Fate made Eunice a mother of children she did not bear, yet she is determined to see through the responsibility
Evelyn Makena @evemake_g
Weary, hungry and distressed, Eunice Kinanga hobbled into an office in Nairobi’s central business district on a Monday morning. For seven consecutive days, she has trekked from Dandora Phase One to town and back in search of a listening ear. But it was not the tumult of trekking on an empty stomach that had induced her distress.
The 17-year-old had greater burdens to worry about. She had three siblings to take care of, and one of them to bury. For days, she has been on a frantic search for well-wishers to help raise funds to bury her brother whose body has been lying in a Kisii mortuary for nearly three weeks.
Born in Kebege village, Bomachoge Chache constituency, Kisii county in 2000, Eunice describes her life as one tainted with misfortunes. The father, a tea picker in Kericho, was always a distant figure in their life, rarely visiting them. Her mother, on the other hand, developed a headache whose cause was never diagnosed.
Being the firstborn and only girl in a family of four, the responsibility of taking care of the family when her mother was too ill fell on her. “There are times when, I would leave school in the middle of the day to ensure that my mother took her medication and then go back,” she remembers.
She was only 10 when her mother succumbed to her illness leaving them with their absentee father. The same year, her father took Eunice and her last born brother to live with him in Kitale where he had been secretly living with another woman. “My other two brothers, one of whom is my twin were left in our rural home in Kisii on their own,” she says.
Under the care of their stepmother, Eunice and her brother were mistreated, overworked, constantly beaten for even minor mistakes and even denied food on some days. “She had four children of her own, and all her attention was on them.

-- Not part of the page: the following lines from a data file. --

Lemma wp_step_complete env r body id upload_id ctx fs ss objs :
  service_ok objs fs ss →
  wp (handle_complete_multipart_upload env s r body id upload_id ctx) 0 fs ss
    (λ _ _ fs' ss', step_post r ctx (CompleteMultipartUpload upload_id) objs fs' ss').
Proof.
  intros Hok fl Hn. pose proof Hok as (Hr & Hs & Ht).
  pose proof (wp_upload_gate (Mt := file_multipart_store) env s r id upload_id ctx (AComplete body) 0 fs ss fl Hn) as Hgate.
  cbn [handle_upload_request] in Hgate.
  assert (∀ session, session_access s r ctx upload_id ss session → us_upload_id session = upload_id →
    let '(res, w) := handle_complete_multipart_upload env s r body id upload_id ctx (mkWorld fs ss fl) in
    complete_request_post r id upload_id session fs ss objs
      (complete_request_spec env s r body id upload_id ctx session fs funs) res (files w) (sessions w)) as Hspec.
  { intros session Hacc Hid. by apply (wp_complete_request env s r body id upload_id ctx session funs fs ss objs). }
  destruct (run _ _) as [res w]. destruct Hgate as [(_ & -> & ->)|(session & Hl & Hg & Hp)]; [by apply step_unchanged|].
  assert (us_upload_id session = upload_id) as Hid.
  { destruct (Ht _ _ Hl) as [Hid _]. destruct (us_upload_id session), upload_id. simpl in Hid. by subst. }
  pose proof Hg as (_ & (t & Hres & Hb & Hk) & _). specialize (Hspec session (conj Hl Hg) Hid).
  unfold complete_request_post in Hspec. destruct (complete_request_spec _ _ _ _ _ _ _ _ _ _) as [[data md]|e] eqn:Hcs.
  - destruct Hspec as (_ & Hr' & Hss). destruct (complete_spec_object _ _ _ _ _ _ _ _ _ _ _ _ Hcs) as (Hmb & Hmk & Hsz).
    rewrite <- Hb, <- Hk in Hp, Hr'. eapply (step_changed r ctx (CompleteMultipartUpload upload_id) t); [done| |done|exact Hp| |exact Hr'].
    + rewrite Hss. intros k s0 [_ Hl']%lookup_delete_Some. by apply Ht.
    + exists md, data. by rewrite Hmb, Hmk, Hb, Hk.
  - destruct Hspec as (_ & Hr' & -> & _). exists objs. split; [constructor|done].
Qed.

Lemma wp_step env r body op id ctx fs ss objs :
  service_ok objs fs ss → ss !! upload_id_str (new_upload_id (env_uuid env 0)) = None →
  wp (dispatch_implemented_operation env s r body op id ctx) 0 fs ss (λ _ _ fs' ss', step_post r ctx op objs fs' ss').
Proof.
  intros Hok Hfresh. pose proof Hok as (Hr & Hs & Ht).
  destruct op as [| |u p|u|u|u| | | |]; cbn [dispatch_implemented_operation].
  - by apply wp_step_put.
  - apply wp_step_multipart; [done|]. set (c := mkTask env r body CreateMultipartUpload id ctx).
    apply (wp_multipart_only s c); [done..| |by apply steps_handle_create]. intros names. by apply (reaches_create (λ t, t) names s c).
  - apply wp_step_multipart; [done|]. set (c := mkTask env r body (UploadPart u p) id ctx).
    apply (wp_multipart_only s c); [done..| |apply steps_handle_part]. intros names _. by apply (reaches_part (λ t, t) names s c).
  - by apply wp_step_complete.
  - apply wp_step_multipart; [done|]. set (c := mkTask env r body (AbortMultipartUpload u) id ctx).
    apply (wp_multipart_only s c); [done..| |apply steps_handle_abort]. intros names _. by apply (reaches_abort (λ t, t) names s c).
  - apply wp_step_multipart; [done|apply wp_handle_list].
  - apply wp_lift. by apply step_unchanged.
  - apply wp_step_read; [done|]. by apply wp_head_reads with objs.
  - apply wp_step_read; [done|]. eapply wp_mono; [by apply (wp_get_object (St := file_object_store)) with (objs := objs)|].
    by intros ???? (-> & -> & _).
  - by apply wp_step_delete.
Qed.
End operations.

(** ** From the start of the server on *)

(** A request is served on the disk and the table the last one left, by calls
    that do not fail; its timeout does not elapse, and the upload id it may draw
    is not in use. *)
Definition calm (w : World) : World := mkWorld (files w) (sessions w) [].

Inductive served (s : AppState) : World → World → Prop :=
| served_none w : served s w w
| served_more w1 w2 w3 sr r body resp events :
    served s w1 w2 → sr_elapsed sr = None →
    sessions w2 !! upload_id_str (new_upload_id (env_uuid (sr_env sr) 0)) = None →
    handle_s3_request sr s r body (calm w2) = (resp, w3, events) → served s w1 w3.

(** What an admitted request may do to the objects. *)
Definition allowed_step (s : AppState) objs objs' : Prop :=
  ∃ sr r op ctx lease, admitted sr s r op ctx lease ∧ object_step s r ctx op objs objs'.

(** A state of the default stores. *)
Definition default_state (s : AppState) : Prop :=
  st_object_store s = file_object_store ∧ st_multipart_store s = file_multipart_store ∧
  st_upload_processors s = [] ∧ st_io_tuning s = default_io_tuning.

Lemma request_step sr s r body w resp w' events objs :
  default_state s → sr_elapsed sr = None →
  sessions w !! upload_id_str (new_upload_id (env_uuid (sr_env sr) 0)) = None →
  service_ok objs (files w) (sessions w) → handle_s3_request sr s r body (calm w) = (resp, w', events) →
  ∃ objs', rtc (allowed_step s) objs objs' ∧ service_ok objs' (files w') (sessions w').
Proof.
  intros (Hos & Hms & Hprocs & Hio) Hel Hfresh Hok Hrun%request_cases.
  inversion Hrun as [e|op ctx lease tc dropped Ha Hacc Ht Hd|op ctx lease tc res w1 Ha Hacc Ht Hop].
  - exists objs. split; [apply rtc_refl|done].
  - congruence.
  - subst. unfold run_operation in Hop. rewrite Hos, Hms in Hop.
    assert (0 < 64 * 1024) as Hbuf by lia.
    assert (step_post s r ctx op objs (files w') (sessions w')) as (objs' & Hst & Hok').
    { refine (wp_run _ _ _ _ _ Hop (wp_step s [] _ _ _ _ _ _ _ op _ _ _ _ _ Hok Hfresh));
        rewrite ?Hio, ?Hprocs; done. }
    exists objs'. split; [|done]. apply rtc_once. by exists sr, r, op, ctx, lease.
Qed.

Lemma served_steps s w w' objs :
  default_state s → service_ok objs (files w) (sessions w) → served s w w' →
  ∃ objs', rtc (allowed_step s) objs objs' ∧ service_ok objs' (files w') (sessions w').
Proof.
  intros Hdef Hok Hserved.
  induction Hserved as [w|w1 w2 w3 sr r body resp events _ IH Hel Hfresh Hreq]; [by exists objs; split; [apply rtc_refl|]|].
  destruct (IH Hok) as (objs2 & Hsteps & Hok2).
  destruct (request_step _ _ _ _ _ _ _ _ _ Hdef Hel Hfresh Hok2 Hreq) as (objs3 & Hstep & Hok3).
  exists objs3. split; [by etransitivity|done].
Qed.

Context `{!CredentialsJson}.

(** A start on any disk that succeeds. *)
Lemma started_ok now cli read w0 s w objs :
  faults w0 = [] → crashed (files w0) objs → stored_ok (files w0) → sizes_ok objs →
  start now cli read w0 = (Ok s, w) → default_state s ∧ service_ok objs (files w) (sessions w).
Proof.
  intros Hfl Hcr Hst Hsz Hrun. unfold start in Hrun.
  apply run_bind_ok in Hrun as (credentials & w1 & Hl & Hrun). rewrite run_lift in Hl.
  injection Hl as _ <-. unfold map_io_err in Hrun. rewrite run_io_map in Hrun.
  destruct (run (new_app_state now _) w0) as [[s'|e] w'] eqn:Hnew; [|done]. injection Hrun as -> ->.
  split.
  - destruct (from_builder_state _ _ _ _ _ Hnew) as (_ & _ & auth & _ & ->). done.
  - assert (budget w0 = 0%nat) as Hb by (unfold budget; by rewrite Hfl).
    pose proof (wp_new_app_state now (cli_config cli credentials) (files w0) (sessions w0) objs
      (λ r _ fs' ss', is_ok r = true → refines fs' objs ∧ ∀ k, ss' !! k = loaded default_lifecycle now (files w0) k)
      Hcr Hst) as Hwp. rewrite <- Hb in Hwp.
    destruct (wp_run _ _ _ _ _ Hnew (Hwp ltac:(intros r n fs' ss'; destruct (_ ← _; _) as [a|e];
      [intros (_ & Hr & Hss) _; done|by intros (-> & _)])) eq_refl) as [Hr Hss].
    split_and!; [done|done|]. intros k s0 Hk. rewrite Hss in Hk. unfold loaded in Hk.
    destruct (files w0 !! _) as [j|] eqn:Hj; simpl in Hk; [|done].
    destruct (Hst k j Hj) as (s1 & Hs1 & Hid). rewrite Hs1 in Hk. simpl in Hk.
    destruct (is_open s1) eqn:Ho; simpl in Hk; [|done]. case_match; simplify_eq/=;
      (split; [done|left; by apply is_open_state]).
Qed.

My brother and I were more like intruders in the house,” she says. A year later, her father brought her two other brothers to live with in Kitale. But the two could not endure the mistreatment and ran away barely a week after moving in.
The same year, her father who had left employment in Kericho to settle with his new family in Kitale, sold the Kisii farm and disappeared. “He only left a small section where our house stood and a graveyard where his four wives, including three who he had married before my mother, were buried,” she says. Three of her deceased stepbrothers were buried there as well.
With no trace of her father, Eunice continued living with her stepmother until she completed Class Eight in 2014. Amid the chaos, she scored 279 marks. “My stepmother said she could not raise fees for my secondary education.
So she kicked us out of her house,” she adds. The two went back to their father’s house in Kisii. Living in a graveyard was a big concern for her siblings and she longed for a way to leave the place that triggered sad memories.
Then a woman in Kisii offered to take Eunice with her to Nairobi in 2015 where she worked as an onion vendor. Eunice quickly learned the trade, started selling on her own and could even afford to rent a Sh2,000 house in Dandora. Soon, she brought her two younger brothers who had been staying with a cousin in Kisii to live with her.
All seemed to be working well for the minor until she fractured her hand during a tussle with city council askaris at Marikiti market. “I could no longer work and took time off to recuperate,” she says.
The younger brother succumbed to the lure of the streets and he ran away from home again in December last year. The 13-year-old was traced in a mortuary in Kisii weeks later with his body severely mutilated.
The past two months have been the most agonising for Eunice who is determined to give her brother a decent send-off and pay an accruing bill of Sh77,000 to the mortuary. Only one paternal uncle is alive but he is unable to help, she says. “I have told him about the plight of my brother but he says he has no money to help,” she says.
After selling the few household items in her house in Dandora and fundraising among her colleagues in Marikiti and village mates in Kisii, Eunice has been able to raise 46,000 which she has already paid to the hospital.
But despite the heavy responsibilities that face Eunice, her optimism is evident. She is hopeful that light will shine in her dark circumstances. Her face beams with joy as she shares her future aspirations.
The young girl often dreams of going back to school and becoming a magistrate. “I have always been the person that resolves conflicts whenever they arise at home. My brothers always listen to me,” she says with a twinkle in her eyes.